**What needs to be done**
The lines below starting at the line containing "default leeway of" and ending at the line containing "Class JwtLaws (J" are to be repeated exactly, with both ends kept and nothing else added.
:: Data for this exercise ::
(** One uninterrupted stretch of [get_or]. *)
Definition task_step (t : Task) (pm : PeerMap) : Task * PeerMap :=
  match t with
  | TStart id =>
      match pm_map pm !! id with
      | Some l => (TDone id l, pm)
      | None => (TMiss id, pm)
      end
  | TMiss id =>
      match db_get_peer true id (pm_db pm) with
      | Ok (Some v) => (TInsert id (peer_of_row now v), pm)
      | _ => (TNoRow id, pm)
      end
  | TInsert id p =>
      let '(l, pm) := alloc p pm in (TDone id l, set_map (<[id := l]> (pm_map pm)) pm)
  | TNoRow id =>
      match pm_map pm !! id with
      | Some l => (TDone id l, pm)
      | None =>
          let '(l, pm) := alloc (peer_default now) pm in
          (TDone id l, set_map (<[id := l]> (pm_map pm)) pm)
      end
  | TDone _ _ => (t, pm)
  end.

Inductive sched_step : list Task * PeerMap -> list Task * PeerMap -> Prop :=
| sched_step_intro i t t' ts pm pm' :
    ts !! i = Some t -> task_step t pm = (t', pm') ->
    sched_step (ts, pm) (<[i := t']> ts, pm').

(** A task run alone is [get_or]. *)
Fixpoint run_task (n : nat) (t : Task) (pm : PeerMap) : Task * PeerMap :=
  match n with
  | O => (t, pm)
  | S n => let '(t, pm) := task_step t pm in run_task n t pm
  end.
(* ===== verification/Jwt.v ===== *)
(** * Login tokens ([src/src/jwt.rs])

    A punch-hole request may have to carry a token minted by the companion API server.
    Signing and checking the signature is [jsonwebtoken]'s work: its [encode] and
    [decode] are parameters, and its documented treatment of the [exp] claim, with the
    default leeway of 60 seconds, is a law.  Times are Unix seconds. *)

From S2P Require Import Prelude RustStr.

Local Open Scope Z_scope.

Record Claims := mkClaims { user_id : Z; exp : Z }.

(** [jsonwebtoken::encode] and [decode] for HS256 with [Validation::new]; [decode]
    reads the clock. *)
Class JwtLib : Type := {
  jwt_encode : string -> Claims -> option string;
  jwt_decode : string -> Z -> string -> option Claims;
}.

(** The leeway of [Validation::new], in seconds. *)
Definition LEEWAY : Z := 60.

Class JwtLaws (J : JwtLib) : Prop := {
  (** A token signed with the secret is accepted until the leeway after its expiry. *)
  jwt_roundtrip : forall secret now c token,
    jwt_encode secret c = Some token ->
    jwt_decode secret now token = if exp c <? now - LEEWAY then None else Some c;
}.

Inductive TokenError := InvalidToken | TokenExpired.

Section Jwt.
  Context {jwt : JwtLib}.

(** [generate_token]: the expiry is an [i64] cast to [usize]. *)
Definition generate_token (secret : string) (now : Z) (user : Z) (lifetime : Z) : option string :=
  jwt_encode secret (mkClaims user (wrap64 (now + lifetime))).

(** [verify_token]; [t_decode] and [now] are the two readings of the clock. *)
Definition verify_token (secret : string) (t_decode now : Z) (token : string)
    : result TokenError Claims :=
  match jwt_decode secret t_decode token with
  | Some claims => if wrap64 now <? exp claims then Ok claims else Err TokenExpired
  | None => Err InvalidToken
  end.

End Jwt.

(** ** Properties *)

Section JwtProperties.
  Context {jwt : JwtLib} {laws : JwtLaws jwt}.

(** A token made by [generate_token] is accepted exactly until its lifetime is
    over: the leeway the library grants by default does not extend it, and the user it
    names is the one it was made for. *)
Theorem token_accepted_until_expiry secret t0 user lifetime token now :
  generate_token secret t0 user lifetime = Some token ->
  0 <= t0 + lifetime < 2 ^ 63 -> 0 <= now < 2 ^ 63 ->
  match verify_token secret now now token with
  | Ok claims => now < t0 + lifetime /\ user_id claims = user
  | Err _ => t0 + lifetime <= now
  end.
Proof.
  intros Hg Ht Hn. unfold generate_token in Hg.
  assert (Hw : forall z, 0 <= z < 2 ^ 63 -> wrap64 z = z).
  { intros z Hz. unfold wrap64. apply Z.mod_small. lia. }
  unfold verify_token. rewrite (jwt_roundtrip _ now _ _ Hg). cbn [exp].
  rewrite (Hw (t0 + lifetime)), (Hw now) by done.
  destruct (t0 + lifetime <? now - LEEWAY) eqn:E1.
  { apply Z.ltb_lt in E1. unfold LEEWAY in E1. lia. }
  cbn [exp]. rewrite ?(Hw (t0 + lifetime)) by done.
  destruct (now <? t0 + lifetime) eqn:E2; [apply Z.ltb_lt in E2|apply Z.ltb_ge in E2]; done.
Qed.

End JwtProperties.

(** ** Witnesses *)

(** A library that signs the claims of one user and one expiry. *)
Definition example_claims : Claims := mkClaims 7 150.

Definition example_jwt : JwtLib := {|
  jwt_encode secret c :=
    if bool_decide (user_id c = 7 /\ exp c = 150) then Some ("signed with " +:+ secret) else None;
  jwt_decode secret now token :=
    if bool_decide (token = "signed with " +:+ secret)
    then if 150 <? now - LEEWAY then None else Some example_claims
    else None;
|}.

Lemma example_jwt_laws : JwtLaws example_jwt.
Proof.
  constructor. intros secret now [u e] token. unfold jwt_encode, jwt_decode, example_jwt. simpl.
  case_bool_decide as E; [|done]. destruct E as [-> ->]. intros [= <-].
  by rewrite bool_decide_eq_true_2.
Qed.

#[local] Existing Instance example_jwt.
#[local] Existing Instance example_jwt_laws.

(** A minute after the expiry the library still decodes the token, and it is refused. *)
Lemma token_accepted_until_expiry_witness :
  is_ok (verify_token "secret" 149 149 "signed with secret") = true /\
  is_Some (jwt_decode "secret" 200 "signed with secret") /\
  match verify_token "secret" 200 200 "signed with secret" with
  | Ok claims => 200 < 100 + 50 /\ user_id claims = 7
  | Err _ => 100 + 50 <= 200
  end.
Proof.
  split; [vm_compute; reflexivity|]. split; [vm_compute; eauto|].
  apply (token_accepted_until_expiry "secret" 100 7 50 "signed with secret" 200).
  - reflexivity.
  - lia.
  - lia.
Defined.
:::
**Output for this exercise**
    default leeway of 60 seconds, is a law.  Times are Unix seconds. *)

From S2P Require Import Prelude RustStr.

Local Open Scope Z_scope.

Record Claims := mkClaims { user_id : Z; exp : Z }.

(** [jsonwebtoken::encode] and [decode] for HS256 with [Validation::new]; [decode]
    reads the clock. *)
Class JwtLib : Type := {
  jwt_encode : string -> Claims -> option string;
  jwt_decode : string -> Z -> string -> option Claims;
}.

(** The leeway of [Validation::new], in seconds. *)
Definition LEEWAY : Z := 60.

Class JwtLaws (J : JwtLib) : Prop := {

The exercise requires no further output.